→ **Source material**
Lemma pretty_N_go_nonempty (x : N) (s : string) :
  (0 < x)%N -> pretty_N_go x s <> "".
Proof.
  revert s. induction (N.lt_wf_0 x) as [x _ IH]. intros s Hpos.
  rewrite pretty_N_go_step by exact Hpos.
  destruct (N.eq_dec (x `div` 10) 0) as [-> | Hq].
  - rewrite pretty_N_go_0. discriminate.
  - apply IH; [apply N.div_lt; lia | by apply N.neq_0_lt_0].
Qed.

Lemma parseDecimal_pretty_N (x : N) :
  parseDecimal (pretty x) = Some (Z.of_N x).
Proof.
  unfold pretty, pretty_N. case_decide as Hx.
  - subst x. reflexivity.
  - assert (0 < x)%N as Hpos by lia.
    pose proof (pretty_N_go_nonempty x "" Hpos) as Hne.
    destruct (parseDigits_pretty_N_go x "") as (k & _ & Hparse).
    unfold parseDecimal.
    destruct (pretty_N_go x "") eqn:Hgo; [congruence |].
    rewrite Hparse. simpl. reflexivity.
Qed.

(** [parseDecimal] reads back what [Sprintf_d] printed, for every integer
    that is not negative. *)
Lemma parseDecimal_Sprintf_d (n : Z) :
  0 <= n -> parseDecimal (Sprintf_d n) = Some n.
Proof.
  intros Hn. unfold Sprintf_d.
  destruct n as [| p | p]; [reflexivity | | lia].
  change (pretty (Z.pos p)) with (pretty (N.pos p)).
  rewrite parseDecimal_pretty_N. reflexivity.
Qed.

Lemma Sprintf_d_inj (a b : Z) : Sprintf_d a = Sprintf_d b -> a = b.
Proof. unfold Sprintf_d. apply pretty_Z_inj. Qed.

(** ** Properties of the port allocator *)

Global Instance byStart_trans : Transitive byStart.
Proof. intros a b c. unfold byStart. lia. Qed.

Global Instance byStart_total : Total byStart.
Proof. intros a b. unfold byStart. lia. Qed.

Lemma disjoint_below (s size : Z) (r : EprPorts.t) :
  s + size - 1 < EprPorts.Min r ->
  EprPorts.disjoint (EprPorts.mk s (s + size - 1)) r.
Proof. intros Hlt p [_ Hp] [Hr _]. simpl in *. lia. Qed.

Lemma disjoint_above (s size : Z) (r : EprPorts.t) :
  EprPorts.Max r < s ->
  EprPorts.disjoint (EprPorts.mk s (s + size - 1)) r.
Proof. intros Hlt p [Hp _] [_ Hr]. simpl in *. lia. Qed.

(** A block that avoids a well-formed lease lies wholly on one side of it. *)
Lemma disjoint_sides (s size : Z) (r : EprPorts.t) :
  0 < size -> EprPorts.wf r ->
  EprPorts.disjoint (EprPorts.mk s (s + size - 1)) r ->
  s + size - 1 < EprPorts.Min r \/ EprPorts.Max r < s.
Proof.
  intros Hsize Hwf Hdis. unfold EprPorts.wf in Hwf.
  destruct (Z_lt_dec (s + size - 1) (EprPorts.Min r)) as [| Hge]; [by left |].
  destruct (Z_lt_dec (EprPorts.Max r) s) as [| Hle]; [by right |].
  exfalso. apply (Hdis (Z.max s (EprPorts.Min r))); split; simpl; lia.
Qed.

Lemma scan_ge (size : Z) (leased : list EprPorts.t) :
  forall cur, cur <= scan size cur leased.
Proof.
  induction leased as [| r rest IH]; intros cur; simpl; [lia |].
  destruct (size <=? EprPorts.Min r - cur); [lia |].
  specialize (IH (Z.max cur (EprPorts.Max r + 1))). lia.
Qed.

→ **Work request**
In the listing above, find every line with the string "rewrite" and state how many there are, with no other words.

→ **Response**
4